Similarly, each of the Performance Indicators can be grouped under one of the aforementioned headings, Participation, Benefit or Cost/Funding.
The Active Insured’s as a percentage of the Employed Population, the Percentage of Self-employed Persons Making NI/SS Contributions and the Number of Contributors per Pensioner would fall under the Participation section. Here we realise that a large portion of Social Insurance is obtained through contributions from employees, employers and self-employed persons in our country. Thus, the wage levels and the level of participation from these active contributors have a direct impact on our ability to fund the expenses of the system. Also, since these contributors may qualify for pensions in the future, it is important for Social Security to project the number of pensioners and the associated costs to ensure we can meet those obligations, both immediate and in the distant future.
The Benefits and Pensions as a Percentage of GDP and the Number of Contributors per Pensioner are the main indicators directly related to Benefits. The former assesses the benefit and pension costs as a portion of the total value of goods and services produced in the country for a given period. The latter indicator gives an idea of the sustainability of the system with respect to the newly insured, who support the pensions of those who qualified before them. Since the pensions usually represent the highest cost to Social Security systems the significance of these indicators is obvious.
Factors five to fourteen (5-14), are directly related to the Costs of managing and operating such a system, with consideration to the levels of funding available to cover these costs.

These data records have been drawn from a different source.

(** C2, at a run the code can have: two commands are sent before any
    output arrives; the interpreter answers each with its output, the
    sentinel and a line feed.  Sent as two chunks, the second promise is
    resolved with the output of both commands; sent as one chunk, the
    second promise is left pending. *)
Theorem concurrent_invokes_share_buffer :
  let hello := lit "hello" ++ [10%N] ++ END_OF_COMMAND ++ [10%N] in
  let world := lit "world" ++ [10%N] ++ END_OF_COMMAND ++ [10%N] in
  let sent := [Invoke (lit "echo hello") SpawnPid true;
               Invoke (lit "echo world") SpawnPid true] in
  let two := run started (sent ++ [StdoutData hello; StdoutData world]) in
  let one := run started (sent ++ [StdoutData (hello ++ world)]) in
  (settled (snd two)
   = [(0, Resolved (lit "hello"));
      (1, Resolved (lit "hello" ++ [10%N] ++ lit "world"))]
   /\ pendingCallbacks (fst two) = [])
  /\ (settled (snd one) = [(0, Resolved (lit "hello"))]
      /\ pendingCallbacks (fst one) = [1]).
Proof. vm_compute. repeat split. Qed.

(** The promise at the head of the queue, rejected with [why]; nothing,
    when the queue is empty. *)
Lemma rejectCurrentCommand_spec (why : Reason) (r : PowerShellRunner) (w : World) :
  let st' := rejectCurrentCommand why (r, w) in
  process (fst st') = process r
  /\ isDisposed (fst st') = isDisposed r
  /\ pendingCallbacks (fst st') = tl (pendingCallbacks r)
  /\ spawned (snd st') = spawned w
  /\ settled (snd st')
     = settled w ++ match pendingCallbacks r with
                    | [] => []
                    | oldest :: _ => [(oldest, Rejected why)]
                    end.
Proof.
  unfold rejectCurrentCommand.
  destruct (pendingCallbacks r) as [|oldest rest] eqn:E; cbn.
  - rewrite E, app_nil_r. repeat split.
  - repeat split.
Qed.
(** * TwoGroupWordCloudModule: the comparative scorer of [CloudModule.py]

    A shallow embedding of [preprocess_text], of the body of
    [generateTwoGroupWordCloud] up to the call of the external word-cloud
    renderer, and of the colour closure built by
    [__create_choose_color_func__].

    Conventions of the embedding.
    - A Python [str] is a [string] whose characters are the code points
      0..255 (ASCII and Latin-1); the character classes below are the ones
      Python 3 uses on that range ([\w] without flags, [str.isdigit],
      [str.lower]).
    - A Python [list] is a [list], a [dict] / [Counter] / [defaultdict] is a
      [gmap] keyed by strings, a [set] is a [gset].
    - A raised exception is the [Raise] branch of [result]; the statements
      of a function body are chained with the bind of that error monad.
    - The numbers of the program (thresholds, frequencies, scores) are kept
      behind the interface [Num].  The instance of the program is [float]
      (IEEE binary64, Python's [float]): the properties of the frequencies
      and of the scores are proved for it, from the specification of
      rounding in the Standard Library.  The instance [Q] gives the exact
      value of every quotient; it is used to read the examples.
*)

From Stdlib Require Import Ascii String ZArith Lia QArith Floats Uint63.
From stdpp Require Import gmap strings list fin_maps fin_sets.

Local Open Scope string_scope.

(** ** Characters and the string methods used by [preprocess_text] *)

Module Text.

Definition code (c : ascii) : N := N_of_ascii c.

Definition in_range (lo hi : N) (c : ascii) : bool :=
  ((lo <=? code c) && (code c <=? hi))%N.

Definition is_code (n : N) (c : ascii) : bool := (code c =? n)%N.

(** [str.isalpha] on one character: the letters of ASCII and Latin-1
    (U+00AA, U+00B5, U+00BA, U+00C0..U+00FF without the two operators
    U+00D7 and U+00F7). *)
Definition char_isalpha (c : ascii) : bool :=
  in_range 65 90 c || in_range 97 122 c
  || is_code 170 c || is_code 181 c || is_code 186 c
  || in_range 192 214 c || in_range 216 246 c || in_range 248 255 c.
(** * tiger-go: the row-to-struct mapper of package [db] and the document
      manager of package [mongo]

    Package [db] (src/db/row_struct_mapper.go) is embedded from its source.
    It leans on a few functions of Go's library ([strings], [unicode/utf8],
    [unicode], [reflect]); they are modelled first, over Go's own notion of
    a string: a sequence of bytes, here [string] read as a list of [ascii]
    bytes.

    Package [mongo] has only its test-suite under src/ (mongo_test.go); the
    manager itself is modelled from the specification, section by section,
    and exercised on the scenarios of the test-suite. *)

From Stdlib Require Import ZArith Ascii String List Lia Bool.
From stdpp Require Import gmap strings list fin_maps.

Open Scope string_scope.
Set Warnings "-register-all".

(* ===================================================================== *)
(** * Go's library                                                        *)
(* ===================================================================== *)

(** ** unicode/utf8 *)
Module utf8.

Definition RuneError : Z := 0xFFFD.
Definition RuneSelf : Z := 0x80.
Definition UTFMax : nat := 4.

Definition byte (c : ascii) : Z := Z.of_N (N_of_ascii c).

(** [s[i]]; indexing is only used below where [i] is in range. *)
Definition at_ (s : string) (i : nat) : Z :=
  match String.get i s with
  | Some c => byte c
  | None => 0
  end.

(** [s[i:j]] *)
Definition slice (s : string) (i j : nat) : string := substring i (j - i) s.

(** The table [first] together with [acceptRanges]: for a leading byte the
    length of the sequence and the range allowed for the second byte.
    [None] is the entry [xx] (not a leading byte); ASCII is handled before
    the table is consulted. *)
Definition first (p0 : Z) : option (nat * Z * Z) :=
  if (p0 <? 0xC2)%Z then None
  else if (p0 <=? 0xDF)%Z then Some (2%nat, 0x80%Z, 0xBF%Z)
  else if (p0 =? 0xE0)%Z then Some (3%nat, 0xA0%Z, 0xBF%Z)
  else if (p0 <=? 0xEC)%Z then Some (3%nat, 0x80%Z, 0xBF%Z)
  else if (p0 =? 0xED)%Z then Some (3%nat, 0x80%Z, 0x9F%Z)
  else if (p0 <=? 0xEF)%Z then Some (3%nat, 0x80%Z, 0xBF%Z)
  else if (p0 =? 0xF0)%Z then Some (4%nat, 0x90%Z, 0xBF%Z)
  else if (p0 <=? 0xF3)%Z then Some (4%nat, 0x80%Z, 0xBF%Z)
  else if (p0 =? 0xF4)%Z then Some (4%nat, 0x80%Z, 0x8F%Z)
  else None.

Definition locb : Z := 0x80.
Definition hicb : Z := 0xBF.
Definition maskx : Z := 0x3F.
Definition mask2 : Z := 0x1F.
Definition mask3 : Z := 0x0F.
Definition mask4 : Z := 0x07.

Definition outside (b lo hi : Z) : bool := ((b <? lo) || (hi <? b))%Z.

The Reserve as a Percentage of GDP gives the value of all Social Security assets available to cover the associated costs. The Expenditure Rate indicates the portion of total insurable earnings (for employees and self-employed persons) that would be required to cover the total cost of the Social Security system. This gives a good idea of how effectively the present contribution rate funds a Social Security the system.
The Income Rate expresses total income collected in a given year as percentage of total insurable earnings of contributors. (Here, Total Income = Contributions + Investment Income). The Surplus Rate gives the excess or short-fall of funding total expenses in a given year. It is the difference between total income and total expenditure expressed as a percentage of total insurable earnings.
The Reserve-Expenditure Ratio indicates the asset levels of Social Security available to fund its total expenditure in the given year. That is, it describes the Social Security Year-End Reserves divided by the total expenditure of the given year. For example, if total expenditure in 2010 was $100 and the Social Security Year-End Reserves was $2,000, then the Reserve-Expenditure Ratio would equal 20 (or Social Security assets at the end of 2010 were sufficient to cover total expenditure in the same year 20 times).
The Investments as a Percentage of Reserves, 5-year Average Yield on Reserves (Nominal andReal) describe the investment performance for the given year. Administrative Expenses as a Percentage of Contributions indicate what portion of contribution income is used to cover administrative expenses. While Administrative Expenses as a Percentage of Insurable Wages gives an idea of what portion of insurable earnings would be necessary to fund the administrative expenses of Social Security.
By combining the information from these indicators, we can derive a fair picture of our performance for each given year. These indicators may also inform the Board of potential sensitivity to certain risks with sufficient time for them to seek actuarial advice and to employ appropriate mitigating strategies to manage any negative impact of such risks.